» DIRECTIONS
Print every line below that comes at or after the line containing "(** One display", exactly as written.
==============================
(** * tablet_wallpaper: the layout-and-composition pipeline of [src/main.c]

    A shallow embedding of the compositor: the rectangle union that builds
    the virtual desktop, the rebasing of the monitors into canvas coordinates,
    the choice of a source picture and of its rotation, the five styles, the
    per-monitor renderer, the canvas compositor and the update cycle.

    C integers are mathematical integers with the 32-bit wrap-around written
    out ([to_int32], [to_uint32]); [int] and [long] are 32 bits wide on the
    Windows target of the program, as are [unsigned long] and [DWORD]. *)

From Stdlib Require Import ZArith List Bool String Lia Floats.
Import ListNotations.

Local Open Scope Z_scope.

(** ** Machine integers *)

(** Conversion to [uint32_t]: reduction modulo 2^32. *)
Definition to_uint32 (z : Z) : Z := z mod 2 ^ 32.

(** Conversion to [int32_t] (two's complement; the result of a signed
    operation that leaves the range is taken to wrap the same way). *)
Definition to_int32 (z : Z) : Z := (z + 2 ^ 31) mod 2 ^ 32 - 2 ^ 31.

(** [abs] of <stdlib.h> on an [int]. *)
Definition c_abs (z : Z) : Z := to_int32 (Z.abs z).

(** ** Error codes

    The functions return [0] or a negated [errno] value; only the distinction
    between the codes matters, every one of them is non-zero. *)

Inductive errno : Type := E2BIG | EFAULT | EINVAL | EIO | ENODATA.

Inductive status : Type :=
| OK
| Err (code : errno).

Definition is_err (st : status) : bool :=
  match st with OK => false | Err _ => true end.

(** ** Data model (lines 26-89) *)

Definition WALLPAPER_STYLE_FIT : Z := 0.
Definition WALLPAPER_STYLE_FIT_EDGE_CUT : Z := 1.
Definition WALLPAPER_STYLE_STRETCH : Z := 2.
Definition WALLPAPER_STYLE_TILE : Z := 3.
Definition WALLPAPER_STYLE_CENTER : Z := 4.
Definition NUM_WALLPAPER_STYLES : Z := 5.

Definition ORIENT_0 : Z := 0.
Definition ORIENT_90 : Z := 1.
Definition ORIENT_180 : Z := 2.
Definition ORIENT_270 : Z := 3.
Definition NUM_MONITOR_ORIENTS : Z := 4.
Definition ORIENT_UNKNOWN : Z := 5.

Definition MONITOR_COUNT_MAX : Z := 8.

Definition DEFAULT_BG_COLOR : string := "#000000".

(** [struct line]. *)
Record line : Type := { ln_s : Z; ln_e : Z }.

(** [struct rectangle]: [x], [y] are [int32_t], the sizes [uint32_t]. *)
Record rectangle : Type :=
  { r_x : Z; r_y : Z; r_width : Z; r_height : Z }.

(** [struct monitor], its nested structs flattened: [info_x m] is
    [m->info.x], [wp_files m] is [m->wallpaper.files], an array of
    [NUM_MONITOR_ORIENTS] strings where [None] is the [NULL] pointer. *)
Record monitor : Type :=
  { active : bool;
    info_x : Z;
    info_y : Z;
    info_width : Z;
    info_height : Z;
    info_orientation : Z;
    info_is_primary : bool;
    virt_pos_x : Z;
    virt_pos_y : Z;
    wp_auto_rotate : bool;
    wp_style : Z;
    wp_bg_color : option string;
    wp_files : list (option string) }.

(** The statically allocated, zero-filled [virtual_desktop]. *)
Definition virtual_desktop_init : rectangle :=
  {| r_x := 0; r_y := 0; r_width := 0; r_height := 0 |}.

(** ** Geometry (lines 337-413) *)

Definition is_axis_cover_point (l : line) (p : Z) : bool :=
  if ln_s l <? ln_e l
  then (ln_s l <=? p) && (p <=? ln_e l)
  else (ln_e l <=? p) && (p <=? ln_s l).

(** The computation of [delta], written twice in the source (lines 368-383
    for the width, 392-406 for the height) with the same shape: [al] and [dl]
    are the lines of the appended rectangle and of the desktop on that axis,
    [d_pos], [d_len] the desktop's origin and extent, [a_pos], [a_len] those
    of the appended rectangle. *)
Definition axis_delta (al dl : line) (d_pos d_len a_pos a_len : Z) : Z :=
  if is_axis_cover_point al d_pos then
    if is_axis_cover_point al (to_int32 (d_pos + d_len))
    then to_int32 d_len
    else c_abs (to_int32 (ln_e al - d_pos))
  else if is_axis_cover_point dl a_pos then
    if is_axis_cover_point dl (to_int32 (a_pos + a_len))
    then to_int32 a_len
    else c_abs (to_int32 (ln_e dl - a_pos))
  else 0.

Definition virtual_desktop_size_compute (desk append : rectangle) : rectangle :=
  let dw := {| ln_s := r_x desk; ln_e := to_int32 (r_x desk + r_width desk) |} in
  let dh := {| ln_s := r_y desk; ln_e := to_int32 (r_y desk + r_height desk) |} in
  let aw := {| ln_s := r_x append; ln_e := to_int32 (r_x append + r_width append) |} in
  let ah := {| ln_s := r_y append; ln_e := to_int32 (r_y append + r_height append) |} in
  if (r_width desk =? 0) && (r_height desk =? 0) then
    {| r_x := r_x append; r_y := r_y append;
       r_width := r_width append; r_height := r_height append |}
  else
    let delta_w :=
      axis_delta aw dw (r_x desk) (r_width desk) (r_x append) (r_width append) in
    let width' := to_uint32 (r_width append + r_width desk - delta_w) in
    let x' := if r_x append <? r_x desk then r_x append else r_x desk in
    let delta_h :=
      axis_delta ah dh (r_y desk) (r_height desk) (r_y append) (r_height append) in
    let height' := to_uint32 (r_height append + r_height desk - delta_h) in
    let y' := if r_y append <? r_y desk then r_y append else r_y desk in
    {| r_x := x'; r_y := y'; r_width := width'; r_height := height' |}.

(** ** Layout (lines 415-453) *)

Definition monitor_rect (m : monitor) : rectangle :=
  {| r_x := info_x m; r_y := info_y m;
     r_width := info_width m; r_height := info_height m |}.

(** The loop of [virtual_desktop_update] over the [monitors] array; the
    rectangle it grows is the one it is handed, whatever it holds. *)
Definition virtual_desktop_update (virtdesk : rectangle) (monitors : list monitor)
  : rectangle :=
  fold_left
    (fun desk m =>
       if active m then virtual_desktop_size_compute desk (monitor_rect m)
       else desk)
    monitors virtdesk.

Definition set_virt_pos (m : monitor) (vx vy : Z) : monitor :=
  {| active := active m;
     info_x := info_x m; info_y := info_y m;
     info_width := info_width m; info_height := info_height m;
     info_orientation := info_orientation m;
     info_is_primary := info_is_primary m;
     virt_pos_x := vx; virt_pos_y := vy;
     wp_auto_rotate := wp_auto_rotate m; wp_style := wp_style m;
     wp_bg_color := wp_bg_color m; wp_files := wp_files m |}.

(** Returns the status, the desktop and the monitors as the call leaves
    them: untouched when it fails. *)
Definition virtual_desktop_position_reposition
  (virtdesk : rectangle) (monitors : list monitor)
  : status * rectangle * list monitor :=
  if (r_height virtdesk =? 0) || (r_width virtdesk =? 0) then
    (Err EINVAL, virtdesk, monitors)
  else
    (OK,
     {| r_x := 0; r_y := 0;
        r_width := r_width virtdesk; r_height := r_height virtdesk |},
     map (fun m =>
            if active m
            then set_virt_pos m (to_int32 (info_x m - r_x virtdesk))
                                (to_int32 (info_y m - r_y virtdesk))
            else m)
         monitors).

(** ** Display enumeration (lines 253-335) *)

(** The fields of [DEVMODE] the program reads. *)
Record DEVMODE : Type :=
  { dmPosition_x : Z;
    dmPosition_y : Z;
    dmPelsWidth : Z;
    dmPelsHeight : Z;
    dmDisplayOrientation : Z }.

(** One display index as the platform reports it: the two bits of
    [StateFlags] that are tested, and what [EnumDisplaySettings] gives for
    the device ([None] when that call fails). *)
Record DISPLAY_DEVICE : Type :=
  { DISPLAY_DEVICE_ACTIVE : bool;
    DISPLAY_DEVICE_MIRRORING_DRIVER : bool;
    current_settings : option DEVMODE }.

(** The [DEVMODE] the loop declares before it asks for the settings. *)
Definition DEVMODE_blank : DEVMODE :=
  {| dmPosition_x := 0; dmPosition_y := 0; dmPelsWidth := 0;
     dmPelsHeight := 0; dmDisplayOrientation := 0 |}.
==============================
» THE ANSWER
(** One display index as the platform reports it: the two bits of
    [StateFlags] that are tested, and what [EnumDisplaySettings] gives for
    the device ([None] when that call fails). *)
Record DISPLAY_DEVICE : Type :=
  { DISPLAY_DEVICE_ACTIVE : bool;
    DISPLAY_DEVICE_MIRRORING_DRIVER : bool;
    current_settings : option DEVMODE }.

(** The [DEVMODE] the loop declares before it asks for the settings. *)
Definition DEVMODE_blank : DEVMODE :=
  {| dmPosition_x := 0; dmPosition_y := 0; dmPelsWidth := 0;
     dmPelsHeight := 0; dmDisplayOrientation := 0 |}.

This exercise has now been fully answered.